Jeffrey Eugenides!  Author of The Virgin Suicides and Middlesex.  Pulitzer Prize Winner.   Dude on a Times Square billboard.  When I received an advance reader copy of his latest novel this summer -  The Marriage Plot - expectations were high.  Those expectations were crushed in short order when I read the first five pages three times, could get no further, and put the book back on the shelf until fall with a sigh.  Eventually, I picked it back up with tempered expectations.

The novel kicks off at Brown University in the early eighties and tells the story of three students that become involved in a love triangle of sorts.  The early reviews that I read were all agog that Eugenides begins the novel with a shout out to literature.  The very first line of the novel is, “To start with, look at all the books.”   I’m guessing that the reviewers had similar book shelves.  I did not, and I often found the establishment of the literary bona fides tedious.  Madeleine, an English major writing her thesis on the Regency/Victorian-era “marriage plot,” isn’t too enthusiastic about literature herself:

Some people majored in English to prepare for law school.  Others became journalists.   The smartest guy in the honors program, Adam Vogel, a child of academics, was planning on getting a Ph.D. and becoming an academic himself.  That left a large contingent of people majoring in English by default,  Because they weren’t left-brained enough for science, because history was too dry, philosophy too difficult, geology too petroleum-oriented, and math too mathematical–because they weren’t musical artistic, financially motivated, or really that smart, these people were pursuing university degrees doing something no different from what they’d done in first grade: reading stories. English was what people who didn’t know what to major in majored in.

Ouch. The tediousness reaches its height when Eugenides discusses the ins-and-outs of a semiotics class that our star-crossed trio take together. Eventually though, a story takes place.

Madeleine becomes involved with Leonard Bankhead, the “bad boy” in the love triangle.  Leonard is a handsome former burnout from Portland.  He wears flannel and chews tobacco and turns out to be manic-depressive.  Not very Ivy League.  The other corner of the triangle is Mitchell – the “good boy.”  How good is Mitchell?  He is a relatively chaste religious studies major who at one point in the novel finds himself in India working for Mother Theresa.  Not kidding.  So you know who Madeleine chooses, right?

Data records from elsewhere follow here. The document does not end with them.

(** The correlated signals of an admitted envelope that is retained. *)
Lemma episode_signals_admitted e r :
  e ∈ envelopes r -> validation_state e = ValidationState.ADMITTED ->
  exists anchor rest, episode_signals e (CollaborationRepository.episode_envelopes e r) = anchor :: rest /\
    anchor :: rest = signal <$> List.filter (fun x => bool_decide (validation_state x = ValidationState.ADMITTED))
                                  (CollaborationRepository.episode_envelopes e r).
Proof.
  intros He Hv. unfold episode_signals.
  destruct (signal <$> List.filter _ _) as [|a l] eqn:Heq; [|by exists a, l]. exfalso.
  apply fmap_nil_inv in Heq. assert (e ∈ @nil CollaborativeSignalEnvelope.t) as H; [|by apply elem_of_nil in H].
  rewrite <- Heq. apply list_elem_of_In, List.filter_In. rewrite Hv. split; [|by apply bool_decide_eq_true].
  apply List.filter_In. split; [by apply list_elem_of_In|apply same_key_refl].
Qed.

(** [x] supports a decision [d] about [e]. *)
Definition supports (policy : CollaborationPolicy) (now : datetime) (d : CorrelationDecisionRecord.t)
    (e x : CollaborativeSignalEnvelope.t) : Prop :=
  validation_state x = ValidationState.ADMITTED /\
  CorrelationPolicy.validate_signal (signal x) now policy = Ok [] /\
  CorrelationPolicy.same_key (signal x) (signal e) = true /\
  CorrelationDecisionRecord.window_start d <= CollaborativeSignal.event_time_bucket (signal x)
    <= CorrelationDecisionRecord.window_end d.

(** C7: In every execution, whatever signals peers have sent and whatever has
    been purged, the repository counts each signal once and never exceeds its
    capacity.  And when the ingestion of an envelope returns a decision that creates or
    updates an incident, the envelope was admitted, the decision names distinct
    retained envelopes of enough different pseudonyms, every one admitted,
    unexpired, not replayed, of an allowed observation and clock, of the same
    hazard and domain and inside the policy window of the first; and under a
    policy that never triggers on unverified e-mail, a multi-node trigger
    means that no retained envelope of that domain came by unverified e-mail. *)
Theorem unverified_peers_only_review isoformat sha256 policy incident_writer s e now d s'
    (Hs : reachable isoformat sha256 policy incident_writer s) :
  repository_ok (repository s) /\
  (ingest isoformat sha256 policy incident_writer e now s = (Ok d, s') ->
   CorrelationPolicy.strengthening (selected_action d) = true ->
   validation_state e = ValidationState.ADMITTED /\ exists hp accepted,
    CorrelationPolicy.policy_of policy (CollaborativeSignal.hazard (signal e)) = Ok hp /\
    accepted `sublist_of` envelopes (repository s') /\
    CorrelationDecisionRecord.accepted_signal_ids d = id_of <$> accepted /\ NoDup (id_of <$> accepted) /\
    HazardCorrelationPolicy.min_independent_peers hp
      <= Z.of_nat (length (remove_dups ((fun x => CollaborativeSignal.node_pseudonym (signal x)) <$> accepted))) /\
    Forall (supports policy now d e) accepted /\
    (HazardCorrelationPolicy.email_unverified_action hp <> Action.MULTI_NODE_TRIGGER_SIMULATED ->
     selected_action d = Action.MULTI_NODE_TRIGGER_SIMULATED ->
     forall x, x ∈ envelopes (repository s') -> CorrelationPolicy.same_key (signal x) (signal e) = true ->
       transport_trust x <> "email_unverified")).
Proof.
  pose proof (reachable_repository _ _ _ _ _ Hs) as Hok. split; [done|]. intros H Hst.
  pose proof (ingest_kept _ _ _ _ _ _ _ _ _ H Hok) as Hok'.
  apply ingest_ok in H as (Hv & r1 & d0 & Ha & He & Hev & Hsame).
  destruct (Hsame Hst) as [Hc Hd]. assert (validation_state e = ValidationState.ADMITTED) as Hadm.
  { by destruct (validation_state e). }
  split; [done|]. rewrite He.
  apply add_envelope_ok in Ha as (_ & _ & Hin & _); [|done]. specialize (Hin eq_refl).
  destruct (episode_signals_admitted e r1 Hin Hadm) as (anchor & rest & Hep & Hsig). rewrite Hep in Hev.
  assert (Hsel : selected_action d = selected_action d0) by by injection Hd.
  apply evaluate_strengthening in Hev as (hp & acc & Hhp & Hsub & Hids & Hmin & HF & Hact); [|by rewrite <- Hsel].
  rewrite Hsig in Hsub. apply fmap_sublist_inv in Hsub as (accepted & -> & Hsub).
  assert (Hak : CorrelationPolicy.same_key anchor (signal e) = true).
  { assert (anchor ∈ anchor :: rest) as Hx by left. rewrite Hsig in Hx.
    apply list_elem_of_fmap in Hx as (x & -> & Hx). apply list_elem_of_In, List.filter_In in Hx as [Hx _].
    apply List.filter_In in Hx as [_ Hx]. exact Hx. }
  exists hp, accepted.
  assert (Hsub' : accepted `sublist_of` envelopes r1).
  { rewrite Hsub. unfold CollaborationRepository.episode_envelopes. by rewrite !list_filter_sublist. }
  split_and!.
  - by rewrite <- (same_key_hazard _ _ Hak).
  - done.
  - replace (CorrelationDecisionRecord.accepted_signal_ids d) with (CorrelationDecisionRecord.accepted_signal_ids d0)
      by by injection Hd. rewrite Hids. by rewrite <- list_fmap_compose.
  - eapply sublist_NoDup; [|by apply fmap_sublist]. rewrite <- He. apply Hok'.
  - clear -Hmin. by rewrite <- list_fmap_compose in Hmin.
  - rewrite Forall_fmap in HF. apply Forall_forall. intros x Hx.
    destruct (Forall_in _ _ _ HF Hx) as (Hval & Hk & Hw). cbn in Hk, Hval, Hw.
    pose proof (elem_of_sublist _ _ _ Hx Hsub) as Hxe. apply list_elem_of_In, List.filter_In in Hxe as [_ Hxe].
    split_and!; [by apply bool_decide_eq_true in Hxe|done|by eapply same_key_trans|..];
      [replace (CorrelationDecisionRecord.window_start d) with (CorrelationDecisionRecord.window_start d0) by by injection Hd
      |replace (CorrelationDecisionRecord.window_end d) with (CorrelationDecisionRecord.window_end d0) by by injection Hd]; lia.
  - intros Hpol Hm x Hx Hkx Hem. rewrite Hsel, Hact in Hm. unfold episode_trust in Hm.
    destruct (existsb _ _) eqn:Hex; [done|]. rewrite <- not_true_iff_false in Hex. apply Hex, existsb_exists.
    exists x. split; [|by apply bool_decide_eq_true].
    apply List.filter_In. split; [by apply list_elem_of_In|done].
Qed.

(** ** The released policy on concrete signals *)
Definition released_policy : CollaborationPolicy :=
  let review kinds window observations :=
    HazardCorrelationPolicy.mk kinds window 2 observations
      Action.CREATE_REVIEW_INCIDENT Action.CREATE_REVIEW_INCIDENT None in
  mkPolicy "collab-demo-v1" (list_to_map [
    ("earthquake", HazardCorrelationPolicy.mk [DomainKind.SPATIAL_CELL] 10 2 ["local_trigger"; "earthquake_like_signal"]
                     Action.CREATE_REVIEW_INCIDENT Action.MULTI_NODE_TRIGGER_SIMULATED (Some "medium"));
    ("wildfire", review [DomainKind.OBSERVATION_AREA; DomainKind.CAMERA_SECTOR] 180 ["possible_smoke"; "persistent_smoke"]);
    ("flood", review [DomainKind.RIVER_REACH; DomainKind.CATCHMENT] 600
                ["water_rising"; "threshold_approaching"; "threshold_exceeded"; "flooding_observed"]);
    ("landslide", review [DomainKind.SLOPE; DomainKind.MONITORED_SITE] 600 ["movement_anomaly"; "review_required"])]).

(** An earthquake signal of a peer at a second, valid for an hour. *)
Definition tremor (id peer trust : string) (second : Z) : CollaborativeSignalEnvelope.t :=
  CollaborativeSignalEnvelope.mk (second * 1000000) "fixture" ("m-" +:+ id) trust
    (CollaborativeSignal.mk ("peer-signal-000" +:+ id) ("peer-episode-00" +:+ id) 0 ("peer-pseudonym-" +:+ peer)
       HazardKind.EARTHQUAKE "local_trigger"
       (CorrelationDomain.mk DomainKind.SPATIAL_CELL "cell-1" None) (second * 1000000) "moderate" "moderate" "healthy"
       "low" "fixture" "v1" false (second * 1000000 + 3600000000) [])
    ValidationState.ADMITTED [] ("episode-" +:+ id).

Notation ex_ingest e second := (ingest (fun _ => "now") (fun s => s) released_policy None e (second * 1000000)).
Notation ex_init := (mk (CollaborationRepository.init 1000 1000) CollaborationMetrics.init).

Notation ex_first := (exec (fun _ => "now") (fun s => s) released_policy None
  (Ingest (tremor "1" "a" "fixture_qualified" 1) 1000000)).
Notation ex_second := (ex_ingest (tremor "2" "b" "fixture_qualified" 2) 2).

Lemma two_peers_run :
  match (ex_second (ex_first ex_init).2).1 with
  | Ok d => selected_action d = Action.MULTI_NODE_TRIGGER_SIMULATED
  | Raise _ => False
  end.
Proof. vm_compute. reflexivity. Qed.

Lemma two_peers_trigger : exists d s s',
  reachable (fun _ => "now") (fun s => s) released_policy None s /\
  ex_second s = (Ok d, s') /\ selected_action d = Action.MULTI_NODE_TRIGGER_SIMULATED.
Proof.
  pose proof two_peers_run as H. destruct (ex_first ex_init) as [r s] eqn:H1. cbn [snd] in H.
  destruct (ex_second s) as [[d|e] s'] eqn:H2; [|destruct H]. exists d, s, s'.
  split; [|by split]. eapply Reachable_step; [apply Reachable_init|exact H1].
Qed.

Lemma unverified_peers_only_review_witness : exists d hp accepted,
  selected_action d = Action.MULTI_NODE_TRIGGER_SIMULATED /\
  CorrelationPolicy.policy_of released_policy HazardKind.EARTHQUAKE = Ok hp /\
  CorrelationDecisionRecord.accepted_signal_ids d = id_of <$> accepted /\
  2 <= Z.of_nat (length (remove_dups ((fun x => CollaborativeSignal.node_pseudonym (signal x)) <$> accepted))).
Proof.
  destruct two_peers_trigger as (d & s & s' & Hs & H & Hd).
  destruct (proj2 (unverified_peers_only_review (fun _ => "now") (fun s => s) released_policy None s _ _ d s' Hs) H)
    as (_ & hp & accepted & Hhp & _ & Hids & _ & Hmin & _).
  { rewrite Hd. vm_compute. reflexivity. }
  exists d, hp, accepted. split; [exact Hd|]. split; [exact Hhp|]. split; [exact Hids|].
  assert (HazardCorrelationPolicy.min_independent_peers hp = 2) as <-; [|exact Hmin].
  vm_compute in Hhp. injection Hhp as <-. reflexivity.
Defined.

(** ** Gaps *)
(** The oldest retained signal of a domain is the anchor, however old it is:
    nothing purges the repository, so two peers that agree within a second stay
    uncorrelated, and without a repository entry from the day before they are
    correlated. *)
Lemma stale_anchor_blocks :
  let day := 86400 in
  let agree s := match ex_ingest (tremor "3" "c" "fixture_qualified" (day + 2)) (day + 2)
                   (ex_ingest (tremor "2" "b" "fixture_qualified" (day + 1)) (day + 1) s).2 with
                 | (Ok d, _) => Some (selected_action d)
                 | (Raise _, _) => None
                 end in
  agree ex_init = Some Action.MULTI_NODE_TRIGGER_SIMULATED /\
  agree (ex_ingest (tremor "1" "a" "fixture_qualified" 1) 1 ex_init).2 = Some Action.NO_ACTION.
Proof. vm_compute. split; reflexivity. Qed.

(** The trust of a mixed episode is that of its newest envelope when no e-mail
    is in it: an authenticated peer is not qualified to trigger, and a fixture
    envelope after its own makes it count towards a trigger. *)
Lemma mixed_trust_not_weakest :
  let second_trust a b :=
    match ex_ingest (tremor "2" "b" b 2) 2 (ex_ingest (tremor "1" "a" a 1) 1 ex_init).2 with
    | (Ok d, _) => Some (selected_action d, CorrelationDecisionRecord.accepted_signal_ids d)
    | (Raise _, _) => None
    end in
  second_trust "fixture_qualified" "authenticated_peer"
    = Some (Action.CREATE_REVIEW_INCIDENT, ["peer-signal-0001"; "peer-signal-0002"]) /\
  second_trust "authenticated_peer" "fixture_qualified"
    = Some (Action.MULTI_NODE_TRIGGER_SIMULATED, ["peer-signal-0001"; "peer-signal-0002"]).
Proof. vm_compute. split; reflexivity. Qed.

Early in the novel, Eugenides tips his hand on where the novel is headed in a discussion of the outline for Madeleine’s thesis:

…Madeleine was going to move on to the Victorian novel, where things got more complicated and considerably darker.  Middlemarch and The Portrait of a Lady didn’t end with weddings.  They began with the traditional moves of the marriage plot–the suitors, the proposals, the misunderstandings–but after the wedding ceremony they keep going.  These novels followed their spirited, intelligent heroines…into their disappointing married lives, and it was here that the marriage plot reached its greatest artistic expression.

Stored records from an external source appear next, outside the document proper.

(** [metadata.model_dump(mode="json")] *)
Definition dump_target (t : OfflineUpdateTarget.t) : json :=
  JDict [("path", JStr (OfflineUpdateTarget.path t)); ("length", JInt (OfflineUpdateTarget.length t));
         ("sha256", JStr (OfflineUpdateTarget.sha256 t))].
Definition dump_metadata (m : OfflineUpdateMetadata.t) : json :=
  JDict [("schema_version", JStr (OfflineUpdateMetadata.schema_version m));
         ("bundle_id", JStr (OfflineUpdateMetadata.bundle_id m));
         ("version", JInt (OfflineUpdateMetadata.version m));
         ("created_at", JStr (json_time (OfflineUpdateMetadata.created_at m)));
         ("expires_at", JStr (json_time (OfflineUpdateMetadata.expires_at m)));
         ("compatible_project", JStr (OfflineUpdateMetadata.compatible_project m));
         ("compatible_min_version", JStr (OfflineUpdateMetadata.compatible_min_version m));
         ("compatible_max_version", JStr (OfflineUpdateMetadata.compatible_max_version m));
         ("targets", JList (dump_target <$> OfflineUpdateMetadata.targets m));
         ("root_key_id", JStr (OfflineUpdateMetadata.root_key_id m));
         ("minimum_tombstone_authority_position", JInt (OfflineUpdateMetadata.minimum_tombstone_authority_position m));
         ("required_tombstone_journal_sha256",
          match OfflineUpdateMetadata.required_tombstone_journal_sha256 m with Some v => JStr v | None => JNull end)].
Definition metadata_bytes (m : OfflineUpdateMetadata.t) : string := canonical_json_bytes float_repr (dump_metadata m).

(** ["0" * 64] *)
Definition zeros : string := "0000000000000000000000000000000000000000000000000000000000000000".

(** The loop over the target paths: the paths, targets and data. *)
Fixpoint collect_targets (source : tree) (paths : list string) : res (list (OfflineUpdateTarget.t * string)) :=
  match paths with
  | [] => Ok []
  | raw :: paths =>
      rbind (OfflineUpdateTarget.create raw 0 zeros) (fun target =>
      let path := OfflineUpdateTarget.path target in
      match source !! parts path with
      | None => Raise (FileNotFoundError path)
      | Some data =>
          check (protected path)
            (ValueError "update targets cannot overwrite protected state, evidence, backup, or privacy paths") >>!
          rbind (OfflineUpdateTarget.create path (Z.of_nat (String.length data)) (sha256 data)) (fun target =>
          rbind (collect_targets source paths) (fun rest => Ok ((target, data) :: rest)))
      end)
  end.

(** The name [ZipFile.write] gives a member. *)
Definition arcname (path : string) : string := join "/" (parts path).

(** The arguments of [build_update_bundle] that the metadata records. *)
Record request : Type := mkRequest {
  private_key : string;
  bundle_id : string;
  version : Z;
  created_at : datetime;
  expires_at : datetime;
  compatible_min_version : string;
  compatible_max_version : string;
  minimum_tombstone_authority_position : Z;
  required_tombstone_journal_sha256 : option string
}.

Definition bundle_metadata (r : request) (targets : list OfflineUpdateTarget.t) : OfflineUpdateMetadata.t :=
  {| OfflineUpdateMetadata.schema_version := "1.0.0";
     OfflineUpdateMetadata.bundle_id := bundle_id r;
     OfflineUpdateMetadata.version := version r;
     OfflineUpdateMetadata.created_at := created_at r;
     OfflineUpdateMetadata.expires_at := expires_at r;
     OfflineUpdateMetadata.compatible_project := "sentinel-edge";
     OfflineUpdateMetadata.compatible_min_version := compatible_min_version r;
     OfflineUpdateMetadata.compatible_max_version := compatible_max_version r;
     OfflineUpdateMetadata.targets := targets;
     OfflineUpdateMetadata.root_key_id := key_id (public_of (private_key r));
     OfflineUpdateMetadata.minimum_tombstone_authority_position := minimum_tombstone_authority_position r;
     OfflineUpdateMetadata.required_tombstone_journal_sha256 := required_tombstone_journal_sha256 r |}.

There is a marriage, and it should be no surprise that it becomes disappointing.  Things get complicated and considerably dark.   However intelligent Madeleine may be, however, she doesn’t come across as all that spirited.  Fatalistic would be my description. Madeleine seems to be carried along by events as though she has no control over the story of her own life.

As much as I’ve griped about the novel in this review, I did come away with a grudging appreciation by its end.  I cared enough about the characters, eventually, to want to know how things turned out.  The Marriage Plot is not Eugenides’s “greatest artistic expression,”   but this is in no way a terrible novel.   My own very high expectations for this novel set a bar that I think few novels would have been capable of achieving.

Matterhorn

After reading about how Tim learned about the novel Matterhorn by Karl Melantes and then reading his review, I decided that this war book had to go on my list.  I didn’t read it however, I listened to it.  I’ve seen plenty of movies about the Vietnam War but I’ll admit, I never thought I’d be interested in reading about it.  Reading or listening, Matterhorn is one intense novel.

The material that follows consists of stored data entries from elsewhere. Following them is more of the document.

(* ===== verification/Identity.v ===== *)
(** Incident identity (incidents/identity.py): which incident a candidate
    belongs to, by source event or by distance in time and space, recorded in
    the journal store.

    The functions of libm ([sin], [cos], [atan2], [pow(x, 2)] and the radians
    of an angle) are parameters; every other operation is the binary64 one.
    [isoformat] and [fixed5] are the texts of a timestamp and of [f"{x:.5f}"],
    [uuid5] is [uuid5(NAMESPACE_URL, name)]; clock readings are arguments. *)

From Stdlib Require Import ZArith.
From S2P Require Import Prelude Binary64 Enums Models Records Journal.
Open Scope Z_scope.

Module IncidentIdentityService.
Import IncidentCandidate.

Section Service.
Context (sin cos radians pow2 : f64 -> f64) (atan2 : f64 -> f64 -> f64).
Context (isoformat : datetime -> string) (fixed5 : f64 -> string) (uuid5 : string -> UUID).
Context (store_sha256 : payload -> string).

Definition distance_m (left_ right_ : IncidentCandidate.t) : f64 :=
  let radius := int_truediv 63710088 10 in
  let lat1 := radians (latitude left_) in
  let lat2 := radians (latitude right_) in
  let dlat := fsub lat2 lat1 in
  let dlon := radians (fsub (longitude right_) (longitude left_)) in
  let two := of_Z 2 in
  let a := fadd (pow2 (sin (fdiv dlat two)))
             (fmul (fmul (cos lat1) (cos lat2)) (pow2 (sin (fdiv dlon two)))) in
  fmul (fmul radius two) (atan2 (fsqrt a) (fsqrt (py_max f0 (fsub f1 a)))).

Definition new_incident_id (candidate : IncidentCandidate.t) : UUID :=
  let source_key :=
    match source_event_id candidate with
    | Some id => if bool_decide (id = "")
                 then isoformat (observed_at candidate) +:+ ":" +:+ fixed5 (latitude candidate) +:+ ":"
                      +:+ fixed5 (longitude candidate)
                 else id
    | None => isoformat (observed_at candidate) +:+ ":" +:+ fixed5 (latitude candidate) +:+ ":"
              +:+ fixed5 (longitude candidate)
    end in
  uuid5 ("sentinel-incident-identity:" +:+ HazardKind.value (hazard candidate) +:+ ":" +:+ source_key).

(** The best prior so far: separation, time difference, prior, incident, reasons. *)
Record best_match : Type := mkMatch {
  separation : f64;
  time_delta : f64;
  prior : IncidentCandidate.t;
  incident_id : UUID;
  reasons : list string
}.

Definition time_between (candidate prior : IncidentCandidate.t) : f64 :=
  fabs (total_seconds (observed_at candidate - observed_at prior)).

(** The two report one event of one source. *)
Definition same_source_event (candidate prior : IncidentCandidate.t) : bool :=
  truthy (source_event_id candidate) && truthy (source_event_id prior)
  && bool_decide (source_id candidate = source_id prior)
  && bool_decide (source_event_id candidate = source_event_id prior).

Definition time_limit (candidate prior : IncidentCandidate.t) : f64 :=
  py_max (temporal_window_seconds candidate) (temporal_window_seconds prior).
Definition spatial_limit (candidate prior : IncidentCandidate.t) : f64 :=
  fadd (py_max (spatial_window_m candidate) (spatial_window_m prior))
    (fadd (horizontal_uncertainty_m candidate) (horizontal_uncertainty_m prior)).

(** [(s, t) < (s', t')] *)
Definition closer (s t : f64) (best : best_match) : bool :=
  if feq s (separation best) then flt t (time_delta best) else flt s (separation best).

(** The loop over the prior candidates of the hazard. *)
Fixpoint search (candidate : IncidentCandidate.t) (priors : list (IncidentCandidate.t * UUID))
    (best : option best_match) : option best_match :=
  match priors with
  | [] => best
  | (prior, incident) :: priors =>
      let dt := time_between candidate prior in
      if same_source_event candidate prior
      then Some (mkMatch f0 dt prior incident ["same_source_event_id"])
      else if flt (time_limit candidate prior) dt then search candidate priors best
      else
        let separation := distance_m candidate prior in
        if flt (spatial_limit candidate prior) separation then search candidate priors best
        else
          let found := mkMatch separation dt prior incident
                         ["temporal_window_match"; "spatial_window_match"; "same_hazard"] in
          search candidate priors
            (match best with
             | None => Some found
             | Some b => if closer separation dt b then Some found else best
             end)
  end.

Definition decide_identity (candidate : IncidentCandidate.t) (priors : list (IncidentCandidate.t * UUID))
    (now : datetime)
  : IncidentIdentityDecision.t :=
  let decision_id := uuid5 ("sentinel-identity-decision:" +:+ candidate_id candidate) in
  match search candidate priors None with
  | None =>
      IncidentIdentityDecision.mk decision_id (candidate_id candidate) (new_incident_id candidate)
        IncidentIdentityOutcome.NEW None None None now ["no_temporal_spatial_duplicate"; "hazard_specific_identity"]
  | Some best =>
      IncidentIdentityDecision.mk decision_id (candidate_id candidate) (incident_id best)
        IncidentIdentityOutcome.DUPLICATE (Some (candidate_id (prior best))) (Some (separation best))
        (Some (time_delta best)) now (reasons best)
  end.

Definition resolve (candidate : IncidentCandidate.t) (now : datetime)
  : M IncidentJournalStore.t IncidentIdentityDecision.t :=
  let! priors := gets (IncidentJournalStore.incident_candidates (Some (hazard candidate))) in
  IncidentJournalStore.record_identity_decision store_sha256 candidate (decide_identity candidate priors now).
End Service.

(** [bind_analysis]: every member of [HazardKind] is supported. *)
Definition bind_analysis (a : AnalysisResult.t) (decision : IncidentIdentityDecision.t) : AnalysisResult.t :=
  AnalysisResult.mk (AnalysisResult.analysis_id a) (AnalysisResult.observation_id a) (AnalysisResult.correlation_id a)
    (AnalysisResult.boot_id a) (AnalysisResult.source_mode a) (AnalysisResult.hazard a) (AnalysisResult.score a)
    (AnalysisResult.state_hint a) (AnalysisResult.features a) (AnalysisResult.coverage a) (AnalysisResult.abstained a)
    (AnalysisResult.reason_codes a) (AnalysisResult.model_profile_id a) (AnalysisResult.source_lineage a)
    (AnalysisResult.config_hashes a) (Some (IncidentIdentityDecision.incident_id decision))
    (AnalysisResult.produced_at a) (AnalysisResult.event_time a).
End IncidentIdentityService.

The story begins with a very graphic incident of a leach being found where no leach belongs. (I had to actually look up leaches because I didn’t realize how horrible they can be.) We quickly learn about crotch rot, heating coffee in cans with explosives and living in a jungle with no food or water.

Yale educated, Second Leutenant Mellas, has volunteered with the Marines during the Vietnam War.  He wants to believe that his reasons for volunteering are to build his resume.

Mr. Melantes immediately transports us into the jungle, to a mountain called Matterhorn, where we follow Mellas through his first three months in Vietnam.  Mellas and his company, due to egos above them, are forced to survive for seven days on just a few days of rations.  They are ordered to build barracks and then ordered to leave and build somewhere else.  They are forced into ambushes for which they aren’t equiped.  And although discouraged by losing limbs and lives, they march onward to finish the job that they have been ordered do complete.

There are quite a few battles raging throughout the story in addition to the war.  Within the company, the racial unrest reflects the inequality at home. The captains and colonels making the strategic decisions are fighting their own political war as well, which makes me just as ill as the actual fighting.  And throughout the story, Mellas has his own internal conflicts –  did he try to save the wounded soldier because he wanted the medal? or because he cared?  Can it be for both reasons?  He spends a lot of time contemplating the war, his friendships and his past.

Mr. Melantes has written a war novel for men and women.  Men love war scenes, right?  I enjoyed these glimpses into war myself,  but I may not have enjoyed the story as much without the complete development of the characters and their relationships with each other.  I really cared for these ‘kids’ and was brought to tears several times.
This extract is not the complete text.